_To do:_
Copy each line of the data below with the word "probes".

**** Records to use ****

(** * Availability monitor ([health_check.py]): embedding and properties

    The monitor probes HTTP endpoints grouped by domain, turns every cycle
    into a per-domain availability fraction and keeps a running average of
    these fractions.  This file embeds [parse_config], [load_config],
    [check_endpoint_status], [get_domain_availability],
    [update_domains_availability] and the loop of [main] as Rocq functions
    and proves the properties the specification states about them.

    Conventions of the embedding.
    - Python exceptions (subclasses of [Exception]) are values of [exn];
      code that can raise returns a [result].
    - Logging and sleeping are recorded in a trace of [event]s; the monad
      [M] threads the trace and the exceptions.
    - The network, the clock, the file system, the YAML and URL parsers
      and the formatting of a list of strings are inputs of the model
      (oracles or parameters).
    - [asyncio.gather] returns its results in the order of its tasks; the
      trace lists the events of the tasks in that order, which is one of
      the orders the concurrent probes can log in.
    - Numbers are Python numbers: an [int] is a [Z], a [float] is an element
      of an arithmetic [arith].  Two arithmetics are given: [binary64], the
      IEEE 754 double precision arithmetic CPython uses, and [exact], the
      rationals.  An [int] is converted to the nearest [float]; beyond the
      range of [float] that is an infinity here, where Python raises
      [OverflowError]. *)

From Stdlib Require Import ZArith QArith Qcanon Qround List String Ascii Bool Lia.
From Stdlib Require Import SpecFloat DecimalString Permutation Qpower.
Import ListNotations.

Set Implicit Arguments.

(** ** Exceptions and results *)

(** The subclasses of [Exception] the program meets.  [KeyboardInterrupt],
    [CancelledError] and [SystemExit] derive from [BaseException] only: no
    [except Exception] clause of the program catches them, and they are not
    values of this type ([SystemExit] is the [Exits] outcome below).
    [TimeoutError] stands for the class and its subclasses, which the
    clause [except TimeoutError] catches alike. *)
Inductive exn : Type :=
| KeyError (key : string)
| ZeroDivisionError
| TimeoutError
| ValueError (msg : string)
| OverflowError (msg : string)
| OtherException (msg : string).

(** [str(e)], as the f-strings of the program print an exception. *)
Definition exn_str (e : exn) : string :=
  match e with
  | KeyError key => ("'" ++ key ++ "'")%string
  | ZeroDivisionError => "division by zero"%string
  | TimeoutError => ""%string
  | ValueError msg => msg
  | OverflowError msg => msg
  | OtherException msg => msg
  end.

Inductive result (T : Type) : Type :=
| Ok (v : T)
| Raise (e : exn).
Arguments Ok {T} v.
Arguments Raise {T} e.

(** ** Python numbers *)

(** What the program needs of a floating-point arithmetic.  [to_Q] is the
    exact value of a finite number ([None] for an infinity or a NaN), and
    [is_nan] tells the two apart. *)
Record arith : Type := {
  num : Type;
  of_int : Z -> num;
  add : num -> num -> num;
  sub : num -> num -> num;
  mul : num -> num -> num;
  div : num -> num -> num;
  is_zero : num -> bool;
  gtb : num -> num -> bool;
  to_Q : num -> option Q;
  is_nan : num -> bool
}.

(** IEEE 754 binary64, from the reference implementation of the Standard
    Library ([prec = 53], [emax = 1024]). *)
Module B64.
Definition prec : Z := 53.
Definition emax : Z := 1024.
Definition of_int (z : Z) : spec_float := binary_normalize prec emax z 0 false.
Definition is_zero (x : spec_float) : bool :=
  match x with S754_zero _ => true | _ => false end.
Definition gtb (x y : spec_float) : bool := SFltb y x.
Definition is_nan (x : spec_float) : bool :=
  match x with S754_nan => true | _ => false end.
Definition is_finite (x : spec_float) : bool :=
  match x with S754_zero _ | S754_finite _ _ _ => true | _ => false end.
Definition to_Q (x : spec_float) : option Q :=
  match x with
  | S754_zero _ => Some 0%Q
  | S754_finite s m e =>
      let v := (inject_Z (Z.pos m) * Qpower 2 e)%Q in
      Some (if s then Qopp v else v)
  | S754_infinity _ | S754_nan => None
  end.

(** Equality of floats as data (signs of zeros included). *)
Definition same (x y : spec_float) : bool :=
  match x, y with
  | S754_zero a, S754_zero b => Bool.eqb a b
  | S754_infinity a, S754_infinity b => Bool.eqb a b
  | S754_nan, S754_nan => true
  | S754_finite s m e, S754_finite s' m' e' =>
      Bool.eqb s s' && Pos.eqb m m' && Z.eqb e e'
  | _, _ => false
  end.

(** The arithmetic mean of the exact values of a list of floats. *)
Fixpoint sum_Q (l : list spec_float) : option Q :=
  match l with
  | [] => Some 0%Q
  | x :: l' =>
      match to_Q x, sum_Q l' with
      | Some q, Some s => Some (q + s)%Q
      | _, _ => None
      end
  end.

Definition mean_Q (l : list spec_float) : option Q :=
  match sum_Q l with
  | Some s => Some (s / inject_Z (Z.of_nat (List.length l)))%Q
  | None => None
  end.
End B64.

Definition binary64 : arith := {|
  num := spec_float;
  of_int := B64.of_int;
  add := SFadd B64.prec B64.emax;
  sub := SFsub B64.prec B64.emax;
  mul := SFmul B64.prec B64.emax;
  div := SFdiv B64.prec B64.emax;
  is_zero := B64.is_zero;
  gtb := B64.gtb;
  to_Q := B64.to_Q;
  is_nan := B64.is_nan
|}.

(** Exact arithmetic on the rationals (in canonical form, so that equal
    numbers are equal terms). *)
Definition exact : arith := {|
  num := Qc;
  of_int := fun z => Q2Qc (inject_Z z);
  add := Qcplus;
  sub := Qcminus;
  mul := Qcmult;
  div := Qcdiv;
  is_zero := fun x => Qc_eq_bool x (Q2Qc 0);
  gtb := fun x y => if Qclt_le_dec y x then true else false;
  to_Q := fun x => Some (this x);
  is_nan := fun _ => false
|}.

(** [round(x)] of Python on the exact value of a float: to the nearest
    integer, ties to the even one. *)
Definition round_half_even (q : Q) : Z :=
  let f := Qfloor q in
  match Qcompare (q - inject_Z f) (1 # 2) with
  | Lt => f
  | Gt => (f + 1)%Z
  | Eq => if Z.even f then f else (f + 1)%Z
  end.

Section Numbers.
Variable A : arith.

(** A Python number: an [int] or a [float]. *)
Inductive pyval : Type :=
| PyInt (z : Z)
| PyFloat (x : num A).

(** Conversion of an operand to [float] in mixed arithmetic. *)
Definition to_float (v : pyval) : num A :=
  match v with
  | PyInt z => of_int A z
  | PyFloat x => x
  end.

Definition py_add (a b : pyval) : pyval :=
  match a, b with
  | PyInt x, PyInt y => PyInt (x + y)
  | _, _ => PyFloat (add A (to_float a) (to_float b))
  end.

Definition py_sub (a b : pyval) : pyval :=
  match a, b with
  | PyInt x, PyInt y => PyInt (x - y)
  | _, _ => PyFloat (sub A (to_float a) (to_float b))
  end.

Definition py_mul (a b : pyval) : pyval :=
  match a, b with
  | PyInt x, PyInt y => PyInt (x * y)
  | _, _ => PyFloat (mul A (to_float a) (to_float b))
  end.

Definition py_is_zero (v : pyval) : bool :=
  match v with
  | PyInt z => Z.eqb z 0
  | PyFloat x => is_zero A x
  end.

(** [a / b]: true division, always a [float]; [ZeroDivisionError] on a zero
    divisor.  Both operands are converted first, which is Python's
    correctly rounded quotient of two ints below [2^53] in magnitude. *)
Definition py_truediv (a b : pyval) : result pyval :=
  if py_is_zero b then Raise ZeroDivisionError
  else Ok (PyFloat (div A (to_float a) (to_float b))).

(** [max(a, b)]: the first argument unless the second is greater. *)
Definition py_max (a b : pyval) : pyval :=
  if gtb A (to_float b) (to_float a) then b else a.

(** [round(v)] with one argument: the nearest integer of a finite number;
    [ValueError] on a NaN and [OverflowError] on an infinity. *)
Definition py_round (v : pyval) : result Z :=
  match v with
  | PyInt z => Ok z
  | PyFloat x =>
      match to_Q A x with
      | Some q => Ok (round_half_even q)
      | None =>
          if is_nan A x
          then Raise (ValueError "cannot convert float NaN to integer")
          else Raise (OverflowError "cannot convert float infinity to integer")
      end
  end.
End Numbers.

****

_Written answer:_
    The monitor probes HTTP endpoints grouped by domain, turns every cycle
      the orders the concurrent probes can log in.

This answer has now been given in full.